For many users, Roon starts life on a single machine – a PC or Mac hooked up to a DAC over USB. Lifting sound quality to the next level might see a USB-S/PDIF converter (e.g. Audiophilleo or Resonessence Labs Concero), USB filter (e.g. AudioQuest JitterBug) or USB re-clocker (e.g. Schiit Wyrd, Wyred4Sound Recover or UpTone Regen) applied.
From there, perhaps a move to fancier hardware. The compromise is commensurate wallet damage. Products that combine Roon Server and Roon Endpoint on a single machine that feature fully-optimised (and sometimes bespoke) hardware and software like that offered by South Korea’s SoTM or New Zealand’s Antipodes Audio won’t head out the factory door for less than US$3K.
For keeping total spend on a tighter leash we might consider separating Roon server and Endpoint: run Roon Core (the server software) on a low-rent PC, Mac or NAS and have it stream digital audio across the network to a Roon Ready Endpoint, with an iPad or Android tablet app chairing the meeting. Simples.
At time of writing, Roon Endpoint options are few. Audio Alchemy, Bel Canto, Bryston, Cary Audio, Constellation Audio, dCS, Exasound, LH Labs, Lumin, PS Audio and TotalDAC all have Roon Ready compatibility in the works but timelines and pricing remain unpredictable. One look at that list and we could intuit with reasonable confidence just how many of these Roon Ready Endpoints will land with an RRP south of a grand: zero.
The exception proving the rule is the already suitably equipped AURALiC Aries which starts life at US$999. The Aries Mini misses out, presumably because AURALiC don’t want sales of their entry-level streamer cannibalising those of their more deluxe offering. Fair enough.
What’s a Roon-loving wallet watcher to do?
Fortunately there are options but each arrives with compromise in tow: 1) the discontinued Squeezebox Touch is capable of hi-res streaming but hardware supply and pricing remains variable; 2) the Apple TV up/down-samples incoming signals, even Redbook, to 16bit/48kHz – therefore no hi-res support; the Apple Airport Express sees Redbook streams untouched but higher sample rates downed to 16bit/44.1kHz – again, no hi-res. Neither Apple product make use of Roon’s RAAT streaming protocol – it’s Airplay or the highway.

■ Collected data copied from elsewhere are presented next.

Lemma inv_deposit s log ch t c sum d b :
  inv s log -> channels s !! ch = Some c -> symbol d = CORE_SYMBOL -> 0 <= amount d <= max_amount -> symbol sum = CORE_SYMBOL ->
  0 <= amount sum <= max_amount ->
  amount sum = amount (deposit_sum c) - at_key (deposit_for ch) (transfers s) (ch, t) + amount d ->
  inv (State (relaystat s) (handlers s) (<[(ch, t) := RelayTransfer d b]> (transfers s))
         (<[ch := Channel (channel_id c) sum]> (channels s))) log.
Proof.
  intros Hi Hc Hd Hdr Hsy Hr Hs. split; cbn [relaystat transfers channels handlers]; [| |apply Hi..].
  - intros ch' c' [[<- <-]|[Hne Hk]]%lookup_insert_Some; cbn [deposit_sum channel_id]; rewrite deposits_set; cbn [deposit].
    + rewrite decide_True by done. destruct (in_channels _ _ Hi _ _ Hc) as (_ & _ & <-). split_and!; [done|lia|lia|lia].
    + rewrite decide_False by done. destruct (in_channels _ _ Hi _ _ Hk) as (? & ? & ?). split; [done|]. split; [done|].
      assert (at_key (deposit_for ch') (transfers s) (ch, t) = 0).
      { destruct (transfers s !! (ch, t)) as [r|] eqn:E; [|by apply at_key_None]. rewrite (at_key_Some _ _ _ _ E).
        unfold deposit_for. cbn. by rewrite decide_False. }
      lia.
  - intros ch' t' r [[[= <- <-] <-]|[_ Hk]]%lookup_insert_Some; cbn [deposit].
    + split; [by apply lookup_insert_is_Some'; left|done].
    + destruct (in_transfers _ _ Hi _ _ _ Hk) as (? & ?). split; [apply lookup_insert_is_Some'; by right|done].
Qed.

Lemma new_transfer_inv s log ch t d e u s' :
  inv s log -> is_s 64 (amount d) -> new_transfer ch t d e (St s [] []) = Ok (u, s') -> inv (db s') log.
Proof.
  intros Hi Hty H. unfold new_transfer in H. minv.
  match goal with H : core_asset 0 = Ok _ |- _ => apply core_asset_ok in H as [_ ->] end.
  match goal with H : asset_ge d _ = Ok _ |- _ => apply asset_cmp_ok in H as [Hsy Hge] end. cbn [amount symbol] in *.
  match goal with H : channels s !! ch = Some _ |- _ => rename H into Hc end.
  destruct (in_channels _ _ Hi _ _ Hc) as (Hcs & Hcr & _).
  assert (0 <= amount d). { rewrite Z.geb_leb in Hge. destruct (Z.leb_spec 0 (amount d)); [done|]. subst. done. }
  destruct (transfers s !! (ch, t)) as [it|] eqn:Hit; minv.
  - destruct (in_transfers _ _ Hi _ _ _ Hit) as (_ & Hds & Hdr).
    match goal with H : asset_sub _ _ = Ok _ |- _ => apply asset_sub_ok in H as (_ & H1 & ->); [|arange; lia|arange; lia] end.
    match goal with H : asset_add _ _ = Ok _ |- _ => apply asset_add_ok in H as (_ & H2 & ->); [|done|done] end.
    match goal with H : asset_le _ _ = Ok _ |- _ => apply asset_cmp_ok in H as [_ Hle] end. symmetry in Hle. apply Z.leb_le in Hle.
    cbn [amount symbol relaystat transfers channels handlers] in *.
    apply (inv_deposit s) with (c := x); try done; cbn [amount symbol]; try (arange; lia).
    rewrite (at_key_Some _ _ _ _ Hit). unfold deposit_for. cbn. rewrite decide_True by done. lia.
  - match goal with H : asset_add _ _ = Ok _ |- _ => apply asset_add_ok in H as (_ & H2 & ->); [|arange; lia|done] end.
    cbn [amount symbol relaystat transfers channels handlers] in *.
    apply (inv_deposit s) with (c := x); try done; cbn [amount symbol]; try (arange; lia).
    rewrite at_key_None by done. lia.
Qed.
(** A call that leaves the last blocks alone and delivers nothing is not seen to handle a block. *)
Lemma nothing_handled ch s s' :
  (forall new, relaystat (db s') !! ch = Some new -> relaystat s !! ch = Some new \/ relaystat s !! ch = None) ->
  inline_actions s' = [] -> handled_seen ch s s' = [].
Proof.
  intros Hl Hi. unfold handled_seen. rewrite Hi. destruct (relaystat s !! ch) as [old|]; [|done].
  destruct (relaystat (db s') !! ch) as [new|]; [|done]. destruct (Hl new eq_refl) as [[= ->]|?]; [|done].
  by rewrite Z.ltb_irrefl.
Qed.

Lemma newchannel_seen s ch id e u s' :
  newchannel ch id e (St s [] []) = Ok (u, s') -> handled_seen ch s s' = [].
Proof.
  intros H. unfold newchannel in H. minv. cbn [relaystat] in *. apply nothing_handled; [|done].
  intros new _. by right.
Qed.

Lemma newmap_seen s ch ty aa an a r d e u s' :
  newmap ch ty aa an a r d e (St s [] []) = Ok (u, s') -> handled_seen ch s s' = [].
Proof.
  intros H. unfold newmap in H.
  apply mbind_ok in H as (u0 & s0 & Ha & H). apply require_auth_ok in Ha as [_ [= -> ->]].
  apply mbind_ok in H as (c & s1 & Hf & H). apply find_ok in Hf. injection Hf as -> ->.
  apply mbind_ok in H as (u1 & s2 & Ha & H). apply assert_ok in Ha as [_ [= -> ->]].
  apply mbind_ok in H as (rows & s3 & Hr & H). apply all_rows_ok in Hr. injection Hr as -> ->.
  apply mbind_ok in H as (u2 & s4 & Hm & H).
  apply (mfor_inv (fun _ x => db x = s /\ inline_actions x = [])) in Hm; [|intros; by minv|done].
  destruct s4 as [d4 n4 i4]. cbn in Hm. destruct Hm as [-> ->]. minv.
  destruct (handlers s !! (ch, ty)); minv; apply nothing_handled; cbn [db relaystat]; eauto.
Qed.

Lemma new_transfer_seen s ch t d e u s' :
  new_transfer ch t d e (St s [] []) = Ok (u, s') -> handled_seen ch s s' = [].
Proof.
  intros H. unfold new_transfer in H. minv.
  destruct (transfers s !! (ch, t)) as [it|] eqn:Hit; minv; apply nothing_handled; cbn [db relaystat]; eauto.
Qed.

Lemma block_apply_inv s log e c u s' :
  inv s log -> call_typed c -> apply sort c e (St s [] []) = Ok (u, s') -> inv (db s') (event_of c e s s' ++ log).
Proof.
  intros Hi Hc H. destruct c as [ch t b acts|ch b|ch id|ch ty aa an a r d|from to q memo]; cbn [apply] in H.
  - by eapply commit_inv.
  - by eapply onblock_inv.
  - unfold event_of. cbn [commit_seen chain_of app]. rewrite (newchannel_seen _ _ _ _ _ _ H). by eapply newchannel_inv.
  - unfold event_of. cbn [commit_seen chain_of app]. rewrite (newmap_seen _ _ _ _ _ _ _ _ _ _ _ H). by eapply newmap_inv.
  - unfold event_of. cbn [commit_seen chain_of app].
    unfold ontransfer in H. apply mbind_ok in H as (e0 & s0 & Ha & H). apply ask_ok in Ha. injection Ha as -> ->.
    assert (Hsame : forall ch, handled_seen ch s (St s [] []) = []) by (intros ch; apply nothing_handled; cbn; eauto).
    destruct (_ || _); [minv; by rewrite Hsame|]. case_bool_decide; [minv; by rewrite Hsame|].
    rewrite (new_transfer_seen _ _ _ _ _ _ _ H). by eapply new_transfer_inv.
Qed.

Lemma inv_init : inv (State ∅ ∅ ∅ ∅) [].
Proof.
  split; cbn; intros; simplify_map_eq; try done; [|constructor].
  intros l1 ch b hs sent total l0 E. by destruct l1.
Qed.

Lemma block_run_inv s log : run s log -> inv s log.
Proof. induction 1 as [|s log e c s' _ IH Hc H]; [apply inv_init|]. by eapply block_apply_inv. Qed.

(** In every run, whatever is committed and deposited, a block is handled only if accounts that
    committed it, each counted once with the deposit it had then, have two thirds of the deposits
    there are when it is handled; the blocks of a chain are handled in ascending order, each once;
    and the actions are those that the first of these accounts gave. *)
(** C15: In every run of the relay contract, whenever the last block of a chain gets a
    higher number or an action is sent to a handler, there are accounts that
    committed this block by their own authority, each counted once with the deposit
    it had then, with at least two thirds of the deposits there are now; what is
    sent are exactly the actions the first of these accounts gave for which there is
    a handler, to that handler; and the numbers of the blocks of a chain ascend. *)
Theorem handled_confirmed s log :
  run s log ->
  (forall ch, StronglySorted Z.gt (handled_nums ch log)) /\
  forall l1 ch b hs sent total l0, log = l1 ++ EHandled ch b hs sent total :: l0 ->
    exists acts ts, committed ch b l0 ts /\ given_by ch b acts l0 ts /\ 2 * total <= 3 * weight_of ts /\
      sent = deliveries ch b hs acts.
Proof. intros H%block_run_inv. split; apply H. Qed.

(** ** A block that nobody else confirms. *)

(** The first block of a chain that is waiting is not confirmed, and has a number below all others. *)
Definition stuck (chain : Z) (f : unconfirm_block) (s : state) : Prop :=
  exists stat c rest, relaystat s !! chain = Some stat /\ channels s !! chain = Some c /\ unconfirms stat = f :: rest /\
    Forall (fun u => b_num (base f) < b_num (base u)) rest /\ 3 * amount (confirm f) < 2 * amount (deposit_sum c).

Lemma sorted_first_least f l : StronglySorted before l -> f ∈ l ->
  (forall u, u ∈ l -> u = f \/ b_num (base f) < b_num (base u)) -> exists rest, l = f :: rest.
Proof.
  intros Hs Hin Hl. destruct Hs as [|x l Hs Hx]; [by apply elem_of_nil in Hin|]. destruct (Hl x ltac:(left)) as [->|Hlt]; [by exists l|].
  apply elem_of_cons in Hin as [->|Hin]; [by exists l|]. rewrite Forall_forall in Hx. specialize (Hx f Hin). unfold before in Hx. lia.
Qed.
(** Members of the groups whose key satisfies [Q]: the records whose
    value is non-empty and satisfies [Q], up to order. *)
Lemma members_insert k g (m : gmap string (list Item)) :
  m !! k = None → members (<[k := g]> m) ≡ₚ g ++ members m.
Proof.
  intros Hk. unfold members. rewrite map_to_list_insert by done. done.
Qed.

Lemma members_append_to k item (m : gmap string (list Item)) :
  members (append_to k item m) ≡ₚ members m ++ [item].
Proof.
  unfold append_to. destruct (m !! k) as [g|] eqn:Hk; simpl.
  - rewrite <-(insert_delete_eq m k).
    rewrite members_insert by apply lookup_delete_eq.
    rewrite <-(insert_delete_id m k g) at 2 by done.
    rewrite members_insert by apply lookup_delete_eq.
    rewrite <-!app_assoc. f_equiv. apply app_Permutation_comm.
  - rewrite members_insert by done. apply Permutation_cons_append.
Qed.

Lemma keyed_Some key Q item k :
  key item = Some k → keyed key Q item ↔ k ≠ "" ∧ Q k.
Proof. unfold keyed. by intros ->. Qed.

Lemma keyed_falsy key Q item : truthy (key item) = false → ¬ keyed key Q item.
Proof.
  unfold keyed. destruct (key item) as [k|]; [|by intros _ []].
  intros Hv [Hne _]. apply truthy_Some in Hne. congruence.
Qed.

Lemma truthy_is_Some v : truthy v = true → ∃ k, v = Some k ∧ k ≠ "".
Proof. destruct v as [k|]; [|done]. intros Hv. exists k. by rewrite <-truthy_Some. Qed.
(** C9. [Encrypt] checks its argument before it asks for a password:
    when the path cannot be accessed, or is not a directory, or
    something exists at the output path, it returns the error and leaves
    the world as it was, so no output file is written, no prompt is
    printed and the terminal is not read.  The output path is the
    absolute form of the directory path, without trailing separator,
    followed by ".cloak": for the directory [/d1/../dn], with or without
    a trailing separator, it is [/d1/../dn.cloak], and for a relative
    path it is the same under the working directory. *)
Theorem Encrypt_validates_before_password `{Library} (folderPath : string) (w : World) :
  (∃ absPath, Abs folderPath w = (Ok absPath, w) ∧
     let outputPath := strings.TrimSuffix absPath "/" +:+ ".cloak" in
     match os.Stat (w_fs w) (w_cwd w) folderPath with
     | Err e => Encrypt folderPath w = (Err (wrapf "cannot access folder" e), w)
     | Panic m => Encrypt folderPath w = (Panic m, w)
     | Ok info =>
         if IsDir info then
           if is_Ok (os.Stat (w_fs w) (w_cwd w) outputPath)
           then Encrypt folderPath w
                = (Err ("output file already exists: " +:+ outputPath), w)
           else Encrypt_validate folderPath w = (Ok outputPath, w)
         else Encrypt folderPath w = (Err "path is not a directory", w)
     end)
  ∧ (∀ k, k ≠ [] → Forall (λ n, valid_name n = true) k →
       (folderPath = abs_path k ∨ folderPath = abs_path k +:+ "/") →
       ∃ absPath, Abs folderPath w = (Ok absPath, w)
         ∧ strings.TrimSuffix absPath "/" +:+ ".cloak" = abs_path k +:+ ".cloak")
  ∧ (∀ k, k ≠ [] → Forall (λ n, valid_name n = true) (w_cwd w ++ k) →
       folderPath = rel_path k →
       ∃ absPath, Abs folderPath w = (Ok absPath, w)
         ∧ strings.TrimSuffix absPath "/" +:+ ".cloak" = abs_path (w_cwd w ++ k) +:+ ".cloak").
Proof.
  split; [|split].
  - assert (Habs : ∃ absPath, Abs folderPath w = (Ok absPath, w)).
    { unfold Abs. destruct (filepath.IsAbs folderPath); eauto. }
    destruct Habs as [absPath Habs]. exists absPath. split; [done|]. simpl.
    assert (Hv : Encrypt_validate folderPath w
                 = match os.Stat (w_fs w) (w_cwd w) folderPath with
                   | Err e => (Err (wrapf "cannot access folder" e), w)
                   | Panic m => (Panic m, w)
                   | Ok info =>
                       if IsDir info then
                         if is_Ok (os.Stat (w_fs w) (w_cwd w)
                                     (strings.TrimSuffix absPath "/" +:+ ".cloak"))
                         then (Err ("output file already exists: "
                                    +:+ (strings.TrimSuffix absPath "/" +:+ ".cloak")), w)
                         else (Ok (strings.TrimSuffix absPath "/" +:+ ".cloak"), w)
                       else (Err "path is not a directory", w)
                   end).
    { unfold Encrypt_validate, bind, wrap, fs_read.
      destruct (os.Stat (w_fs w) (w_cwd w) folderPath) as [info|e|m]; [|done|done].
      destruct (IsDir info); [|done]. simpl. rewrite Habs.
      change filepath.Separator with "/".
      by destruct (os.Stat (w_fs w) (w_cwd w)
                     (strings.TrimSuffix absPath "/" +:+ ".cloak")). }
    destruct (os.Stat (w_fs w) (w_cwd w) folderPath) as [info|e|m].
    + destruct (IsDir info).
      * destruct (is_Ok _); [|done]. unfold Encrypt. by erewrite bind_Err.
      * unfold Encrypt. by erewrite bind_Err.
    + unfold Encrypt. by erewrite bind_Err.
    + unfold Encrypt, bind. by rewrite Hv.
  - intros k Hne Hk Hp. exists (abs_path k).
    destruct (Abs_abs_path k w Hk) as [H1 H2].
    split; [by destruct Hp as [-> | ->]|]. by rewrite TrimSuffix_abs_path.
  - intros k Hne Hk ->. exists (abs_path (w_cwd w ++ k)).
    apply Forall_app in Hk as [Hc Hk']. destruct k as [|n k]; [done|].
    split; [by apply Abs_rel_path|].
    rewrite TrimSuffix_abs_path; [done | by destruct (w_cwd w) | by apply Forall_app].
Qed.

Lemma Encrypt_validates_before_password_witness :
  let w := example_world in
  let w' := set_fs (<[ ["home"; "u"; "docs.cloak"] := NFile 420 [] ]> example_fs) w in
  @Encrypt toy.library "/home/u/nothing" w
    = (Err "cannot access folder: stat /home/u/nothing: no such file or directory", w)
  ∧ @Encrypt toy.library "docs/a.txt" w = (Err "path is not a directory", w)
  ∧ @Encrypt toy.library "docs/" w'
    = (Err "output file already exists: /home/u/docs.cloak", w')
  ∧ @Encrypt_validate "docs" w = (Ok "/home/u/docs.cloak", w).
Proof.
  intros w w'.
  destruct (@Encrypt_validates_before_password toy.library "/home/u/nothing" w)
    as [(a1 & Ha1 & H1) _].
  destruct (@Encrypt_validates_before_password toy.library "docs/a.txt" w)
    as [(a2 & Ha2 & H2) _].
  destruct (@Encrypt_validates_before_password toy.library "docs/" w')
    as [(a3 & Ha3 & H3) _].
  destruct (@Encrypt_validates_before_password toy.library "docs" w)
    as [(a4 & Ha4 & H4) _].
  injection Ha1 as <-. injection Ha2 as <-. injection Ha3 as <-. injection Ha4 as <-.
  split; [exact H1|]. split; [exact H2|]. split; [exact H3 | exact H4].
Defined.
(** ** Path resolution over real directories *)

Lemma resolve_hops_nil (h : nat) (fs : gmap (list string) node) (follow : bool)
    (cur : list string) :
  os.resolve_hops h fs follow cur [] = Ok cur.
Proof. by destruct h. Qed.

In his CES 2016 wrap, Chris Connaker remarked that the Google Chromecast Audio might soon be appointed as Roon catcher. A US$35 Endpoint – nice. Until then though we hunt the middle ground between Apple’s Airplay devices and AURALiC’s upper-tier streamer.
Fitting that bill, a newly arrived contender from Sonore.
Based around an unmodified CuBox-i, the Sonicorbiter SE is a palm-sized Roon Endpoint that offers a “fast multicore ARM processor”, 1Gb Ram and Ethernet input. Hard-wire the Sonicorbiter SE to a router and power it up. Supplying the go juice is a 110VAC linear power supply (for US residents) or standard – presumably switch-mode – PSU for international folk seeing 220-240VAC at the wall.
However, an additional US$55 on top of the Sonicorbiter SE’s baseline price of US$298 nets a super low noise ‘iPower’ SMPS from iFi Audio. Alternatively, one could BYO a 5V 1amp linear supply.
At the business end, a USB output feeds the downstream DAC with “PCM, DSD/DoP and native DSD” (PCM support tops out at 768kHz, DSD at 22.5792 MHz). The Sonicorbiter SE’s optical output won’t deal in DSD but will accommodate PCM up to 24bit/192kHz.
Best of all, the Sonicorbiter SE is Roon Ready; a hi-res PCM and DSD-compatible Roon Endpoint for ~US$298.
But wait – there’s more.
Via a web browser-based remote config, the Sonicorbiter SE can be clicked into four alternative operational modes: Squeezelite will see it present as a Squeezebox to LMS/SqueezeboxServer; ShairPort as an Airplay device; DLNA as an OpenHome renderer (with MinimServer or similar running elsewhere); MPD will talk to a mounted network share; HQPlayer NAA will asynchronously stream from a HQPlayer outputting source.
Those wanting to reach Peak Roon here could append the Sonicorbiter SE with UpTone Regen and fancy USB wire, re-clock its Toslink output with a Wyred4Sound Remedy and/or make use of Roon Server’s in-built HQ Player compatibility for which Roon sends audio data to HQ Player and the latter marshals the network stream.
Not bad deal for three hundred clams. Not bad at all.